Toute chose étant égale par ailleurs, la structuration de données génétiques spécifiée par le GO consortium s’apparente à la classification des atomes dans la table périodique des éléments. La tâche qui consiste tout d’abord en la récupération automatique des attributs biologiques en fonction des identificateurs de gènes et par la suite en la représentation graphique du résultat de la requête, requiert un outil logiciel sophistiqué. Onto-express a été mis au point précisément pour combler cette demande (http://vortex.cs.wayne.edu/Projects.html). Onto-express repose sur une base de données relationnelles exhaustives, comprenant les séquences génétiques annotées à partir de plusieurs sources de données, incluant LocusLink et RefSeq, UniGene, dbEST (partitions de GeneBank adminitrées par le NCBI), Gene Ontology, KEGG Genes, KEGG Ligand et KEGG Pathways. A l’heure actuelle, la base de données contient des informations sur plus de six millions de données de séquences et est hébergée au Département de Computer Science, Wayne State University, USA. Le logiciel Onto-Express examine les annotations et retourne un profil fonctionnel du système biologique à l’étude. Pour chaque ensemble de gènes dont il a été montré que ceux-ci étaient exprimés différentiellement suivant une condition expérimentale donnée, Onto-express construit un certain nombre de profiles fonctionnels. Ces profils fonctionnels incluent : les fonctions biochimiques, les processus biologiques, les composants cellulaires, les fonctions cellulaires et enfin la localisation des gènes sur la carte physique du génome. Onto-express délivre ces informations sous forme de représentations graphiques dénommées ontogénies. L’ontogénie d’un système biologique peut être par exemple représentée sous la forme de cercles pleins avec les différentes fractions exprimant le niveau relatif des processus biologiques affectés par l’expérience à l’étude. Une fonction absolument décisive de Onto-express Version V2 est qu’à chaque résultat est associée une valeur de signification statistique. Cette fonctionnalité permet aux chercheurs de distinguer les processus biologiques significativement altérés au cours de l’expérience par opposition à ceux dont la variation est survenue par chance ou par une cause extérieure à celle à l’étude.

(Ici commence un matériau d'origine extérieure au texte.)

Lemma planEvictions_ok fuel fee incoming old m base order : wf m →
  0 ≤ incoming ≤ Config.maxMempoolSizeBytes (config m) → base ≤ Config.maxMempoolSizeBytes (config m) →
  (∀ l, evictable m old l → order_bytes (entriesById m) l ≤ base) →
  evictable m old order → (∀ i e, i ∈ order → entriesById m !! i = Some e → priorityFeeRaw e < fee) →
  (∀ i e j e', i ∈ order → entriesById m !! i = Some e → j ∉ order → j ≠ old → entriesById m !! j = Some e' → priorityFeeRaw e ≤ priorityFeeRaw e') →
  (size (entriesById m) < fuel + length order)%nat →
  ∃ r, planEvictions fuel fee incoming old m (base - order_bytes (entriesById m) order) (list_to_set order) order = Ok r ∧
    match r with inl refused => Admission.success refused = false | inr order' => good_plan m old fee incoming base order' end.
Proof.
  intros Hm Hin Hbase Hroom. revert order. induction fuel as [|fuel IH]; intros order Hev Hfee Hcheap Hfuel.
  { exfalso. assert (length order ≤ size (entriesById m))%nat; [|lia]. rewrite <- (size_list_to_set (C:=gset string) order) by apply Hev.
    rewrite <- (size_dom (D:=gset string)). apply subseteq_size. intros i Hi%elem_of_list_to_set. apply elem_of_dom. by apply Hev. }
  pose proof (Hroom order Hev) as Hob. pose proof (wf_limit m Hm) as Hlim. unfold i64_max in Hlim.
  assert (0 ≤ order_bytes (entriesById m) order) as Hob0.
  { apply sum_by_nonneg. intros i _. destruct (entriesById m !! i); simpl; [apply bytes_nonneg|lia]. }
  cbn [planEvictions]. rewrite wrap64_id by (unfold u64, u64_max; lia).
  destruct (Z.ltb_spec (Config.maxMempoolSizeBytes (config m)) (base - order_bytes (entriesById m) order + incoming)) as [Hfull|Hfits].
  2: { eexists. split; [done|]. by constructor. }
  destruct (cheapest_spec m old (list_to_set order) Hm) as [[-> _]|(i & e & He & Hne & Ho & Hp & Ec & Hmin)]; [eexists; split; [done|done]|].
  rewrite Ec. cbn [lowestFeeTxId lowestFee lowestFeeTxSize]. rewrite (proj2 (empty_string_false i) Hne).
  destruct (Z.leb_spec fee (priorityFeeRaw e)) as [Hle|Hgt]; [eexists; split; [done|done]|].
  rewrite elem_of_list_to_set in Hp.
  assert (evictable m old (order ++ [i])) as Hev'.
  { destruct Hev as [Hnd Hent]. constructor; [apply NoDup_app; split_and!; [done| |apply NoDup_singleton]|].
    - intros j Hj ->%list_elem_of_singleton. done.
    - intros j [Hj| ->%list_elem_of_singleton]%elem_of_app; [by apply Hent|split; [done|by eexists]]. }
  assert (order_bytes (entriesById m) (order ++ [i]) = order_bytes (entriesById m) order + bytes e) as Eb.
  { unfold order_bytes. rewrite sum_by_app. cbn [sum_by]. rewrite He. simpl. lia. }
  pose proof (Hroom _ Hev') as Hob'. rewrite Eb in Hob'. pose proof (bytes_nonneg e).
  rewrite wrap64_id by (unfold u64, u64_max; lia).
  replace (base - order_bytes (entriesById m) order - bytes e) with (base - order_bytes (entriesById m) (order ++ [i])) by lia.
  rewrite (snoc_set order i).
  apply IH; [done| | |rewrite length_app; simpl; lia].
  - intros j e' [Hj| ->%list_elem_of_singleton]%elem_of_app He'; [by apply (Hfee j)|congruence].
  - intros j ej k ek [Hj| ->%list_elem_of_singleton]%elem_of_app Hej Hk Hko Hek; rewrite elem_of_app, list_elem_of_singleton in Hk.
    + apply (Hcheap j ej k ek); tauto.
    + assert (ej = e) as -> by congruence. apply (Hmin k ek); [done|done|]. rewrite elem_of_list_to_set. tauto.
Qed.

Représentation graphique d’une ontogénie délivrée par Onto-express

Onto-express, comment en bénéficier ?

1. avec un simple navigateur web, l’utilisateur ouvre l’URL suivante: http://www.openchannelfoundation.org/asp/asp_subscribe2.php?group_id=231
2. dans la fenêtre de chargement des données, l’utilisateur attache un fichier contenant une liste de gènes organisé par numéro d’accession (GenBank), ou numéro de cluster UniGene ou par numéro d’identification Affymetrix.
3. pour chaque gène du fichier d’entré, Onto-express crée une liste des catégories fonctionelles associée à ce gène.
4. Onto-express examine ses bases de données, incluant notamment LocusLink, Ensembl et des données internes.
5. les profils fonctionnels sont retournés à l’utilisateur, sous forme de représentations graphiques (e.g. histogrammes dont la longueur des barres dépend de la fréquence à laquelle une fonction donnée, déduite du profil d’expression, prévaut dans le système biologique à l’étude).
6. en cliquant sur une des barres de l’histogramme, une fenêtre renvoie la liste des gènes présents dans le fichier d’entrée et associés à cette fonction
7. depuis cette liste de gènes, des liens directs sur les principales bases de donnés (e.g, GeneBank au NCBI) sont prévus.